-- Extracted entries --
--
(** X10: the client is built once and kept: after [_get_client] returned a
    client, the module global holds it and every later call returns the
    same client without touching anything; a failed construction is not
    remembered. *)
Theorem _get_client_memoizes (s s1 : state) :
  (forall c, _get_client s = (inr c, s1) ->
             _client _ _ s1 = Some c /\ _get_client s1 = (inr c, s1)) /\
  (forall e, _get_client s = (inl e, s1) ->
             _client _ _ s = None /\ _client _ _ s1 = None).
Proof.
  unfold Mongo._get_client.
  destruct (_client _ _ s) as [c0 | ] eqn:C0.
  - split; [ | discriminate ].
    intros c E. injection E as <- <-. rewrite C0. auto.
  - pose proof (lift_calls (MongoClient MONGO_URI) s) as [_ Lc].
    destruct (lift world client (MongoClient MONGO_URI) s) as [[e0 | c1] s2];
      simpl in Lc; split.
    + discriminate.
    + intros e E. injection E as _ <-. split; congruence.
    + intros c E. injection E as <- <-. simpl. auto.
    + discriminate.
Qed.

(** All indexes of a non-empty list are asked for when none raises. *)
Lemma create_indexes_all c specs : forall s : state,
  (forall c' k u w, fst (driver_create_index c' k u w) = inr tt) ->
  specs <> [] ->
  fst (create_indexes c specs s) = inr tt /\
  calls _ _ (snd (create_indexes c specs s))
  = calls _ _ s ++ map (index_call (coll_name _ c)) specs.
Proof.
  intros s Ok. revert s.
  assert (forall k u (s : state), fst (create_index c k u s) = inr tt) as Ci.
  { intros k u s. unfold Mongo.create_index, lift. simpl.
    specialize (Ok c k u (the_world _ _ s)).
    destruct (driver_create_index c k u (the_world _ _ s)). exact Ok. }
  induction specs as [ | [k u] rest IH ]; intros s NE; [ congruence | ].
  destruct (MongoFacts.create_index_run world client database
              driver_create_index c k u s) as [Cs _].
  specialize (Ci k u s).
  destruct rest as [ | p rest ].
  - simpl. split; auto.
  - change (create_indexes c ((k, u) :: p :: rest))
      with (bind world client (create_index c k u)
              (fun _ => create_indexes c (p :: rest))).
    unfold bind.
    destruct (create_index c k u s) as [[e | []] s1]; simpl in Cs, Ci;
      [ discriminate | ].
    destruct (IH s1) as [R Cs1]; [ discriminate | ].
    split; auto.
    rewrite Cs1, Cs, <- app_assoc. reflexivity.
Qed.
(** X26: within one group of equal labels [reorder_distance] pairs the
    atoms by rank of their distance to the origin.  When [np.argsort]
    sorts the three lists it is given, the view is a permutation of the
    group, and a P atom strictly closer to the origin than another one is
    given a Q atom that is no farther than the one given to the other. *)
Theorem distance_view_pairs_by_rank :
  forall (argsort : argsort_routine) (A B : points),
  length A = length B ->
  sorts_keys argsort (map norm A) ->
  sorts_keys argsort (map norm B) ->
  sorts_keys argsort (map INR (argsort (map norm A))) ->
  exists view,
    distance_view argsort A B = Ok (Some view) /\
    Permutation view (seq 0 (length A)) /\
    forall i j, (i < length A)%nat -> (j < length A)%nat ->
      norm (nth i A vzero) < norm (nth j A vzero) ->
      norm (nth (nth i view 0%nat) B vzero) <= norm (nth (nth j view 0%nat) B vzero).
Proof.
  intros argsort A B HAB (PA & SA) (PB & SB) (PT & ST).
  set (n := length A) in *.
  set (sA := argsort (map norm A)) in *.
  set (sB := argsort (map norm B)) in *.
  set (tr := argsort (map INR sA)) in *.
  rewrite length_map in PA, PB, SA, SB. fold n in PA, SA. rewrite <- HAB in PB, SB.
  assert (LA : length sA = n) by (rewrite (Permutation_length PA); apply length_seq).
  assert (LB : length sB = n) by (rewrite (Permutation_length PB); apply length_seq).
  rewrite length_map, LA in PT, ST.
  assert (LT : length tr = n) by (rewrite (Permutation_length PT); apply length_seq).
  destruct (take_permutation sB tr) as (view & E & PV).
  { rewrite LB. exact PT. }
  assert (LV : length view = n) by (rewrite (Permutation_length PV); exact LB).
  exists view. split; [unfold distance_view; fold sA sB tr; rewrite E; reflexivity |].
  split; [eauto using Permutation_trans |].
  (* the view at i is sB at the rank of i *)
  assert (Hview : forall i, (i < n)%nat -> nth i view 0%nat = nth (nth i tr 0%nat) sB 0%nat).
  { intros i Hi.
    assert (Ei : nth_error tr i = Some (nth i tr 0%nat)) by (apply nth_error_nth'; lia).
    destruct (take_nth sB tr view E i _ Ei) as (Ev & Hb).
    rewrite (nth_error_nth' sB 0%nat Hb) in Ev.
    apply (nth_error_nth _ _ 0%nat) in Ev. exact Ev. }
  (* tr is the inverse of sA *)
  assert (Hinv : forall k, (k < n)%nat -> nth (nth k tr 0%nat) sA 0%nat = k).
  { set (g := map (fun t => nth t sA 0%nat) tr).
    assert (Pg : Permutation g (seq 0 n)).
    { apply Permutation_trans with sA; [| exact PA].
      destruct (take_permutation sA tr) as (l & El & Pl); [rewrite LA; exact PT |].
      replace g with l; [exact Pl |].
      apply take_spec in El. unfold g.
      apply (map_Some_inj). rewrite <- El, map_map. apply map_ext_in.
      intros t Ht. apply nth_error_nth'.
      apply (Permutation_in _ PT) in Ht. apply in_seq in Ht. lia. }
    assert (Sg : forall a b, (a <= b)%nat -> (b < n)%nat -> (nth a g 0 <= nth b g 0)%nat).
    { intros a b Hab Hb. pose proof (ST a b Hab Hb) as Le.
      assert (Ta : (nth a tr 0 < n)%nat) by (apply perm_seq_bound; [exact PT | lia]).
      assert (Tb : (nth b tr 0 < n)%nat) by (apply perm_seq_bound; [exact PT | lia]).
      rewrite !nth_map_INR in Le by lia.
      apply INR_le in Le.
      unfold g.
      rewrite (nth_indep _ 0%nat (nth 0%nat sA 0%nat)) by (rewrite length_map; lia).
      rewrite (nth_indep (map _ tr) 0%nat (nth 0%nat sA 0%nat)) by (rewrite length_map; lia).
      rewrite !(map_nth (fun t => nth t sA 0%nat)). exact Le. }
    intros k Hk. pose proof (sorted_perm_id g n Pg Sg k Hk) as Ek.
    unfold g in Ek.
    rewrite (nth_indep _ 0%nat (nth 0%nat sA 0%nat)) in Ek by (rewrite length_map; lia).
    rewrite (map_nth (fun t => nth t sA 0%nat)) in Ek. exact Ek. }
  intros i j Hi Hj Hlt.
  assert (Ti : (nth i tr 0 < n)%nat) by (apply perm_seq_bound; assumption).
  assert (Tj : (nth j tr 0 < n)%nat) by (apply perm_seq_bound; assumption).
  assert (Rk : (nth i tr 0 < nth j tr 0)%nat).
  { destruct (Nat.lt_ge_cases (nth i tr 0%nat) (nth j tr 0%nat)) as [L | G]; [exact L |].
    exfalso. pose proof (SA _ _ G Ti) as Le.
    rewrite (Hinv i Hi), (Hinv j Hj) in Le.
    rewrite !nth_map_norm in Le by (fold n; lia). lra. }
  pose proof (SB _ _ (Nat.lt_le_incl _ _ Rk) Tj) as Le.
  rewrite <- (Hview i Hi), <- (Hview j Hj) in Le.
  assert (Vi : (nth i view 0 < n)%nat).
  { apply perm_seq_bound; [eauto using Permutation_trans | exact Hi]. }
  assert (Vj : (nth j view 0 < n)%nat).
  { apply perm_seq_bound; [eauto using Permutation_trans | exact Hj]. }
  rewrite !nth_map_norm in Le by (rewrite <- HAB; fold n; lia). exact Le.
Qed.

Lemma pair_argsort_sorts : forall x y, sorts_keys pair_argsort [x; y].
Proof.
  intros x y. unfold sorts_keys, pair_argsort. simpl.
  destruct (Rlt_dec y x) as [L | G]; split.
  - apply perm_swap.
  - intros [| [| a]] [| [| b]] Hab Hb; simpl; try lia; lra.
  - reflexivity.
  - intros [| [| a]] [| [| b]] Hab Hb; simpl; try lia; lra.
Qed.

Lemma distance_view_pairs_by_rank_witness :
  let A : points := [(2, 0, 0); (1, 0, 0)] in
  let B : points := [(0, 3, 0); (0, 0, 5)] in
  exists view,
    distance_view pair_argsort A B = Ok (Some view) /\
    Permutation view (seq 0 (length A)) /\
    forall i j, (i < length A)%nat -> (j < length A)%nat ->
      norm (nth i A vzero) < norm (nth j A vzero) ->
      norm (nth (nth i view 0%nat) B vzero) <= norm (nth (nth j view 0%nat) B vzero).
Proof.
  intros A B. apply (distance_view_pairs_by_rank pair_argsort A B).
  - reflexivity.
  - apply pair_argsort_sorts.
  - apply pair_argsort_sorts.
  - unfold A. simpl map at 2. unfold pair_argsort at 2.
    destruct (Rlt_dec _ _); apply pair_argsort_sorts.
Defined.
--
-- Task to carry out --
In the entries above, please find the line with "forall (argsort : argsort_routine)" and the line with "set (n := length A) in *.", then write out exactly those two lines and every line between them, and nothing more.

-- Task output --
  forall (argsort : argsort_routine) (A B : points),
  length A = length B ->
  sorts_keys argsort (map norm A) ->
  sorts_keys argsort (map norm B) ->
  sorts_keys argsort (map INR (argsort (map norm A))) ->
  exists view,
    distance_view argsort A B = Ok (Some view) /\
    Permutation view (seq 0 (length A)) /\
    forall i j, (i < length A)%nat -> (j < length A)%nat ->
      norm (nth i A vzero) < norm (nth j A vzero) ->
      norm (nth (nth i view 0%nat) B vzero) <= norm (nth (nth j view 0%nat) B vzero).
Proof.
  intros argsort A B HAB (PA & SA) (PB & SB) (PT & ST).
  set (n := length A) in *.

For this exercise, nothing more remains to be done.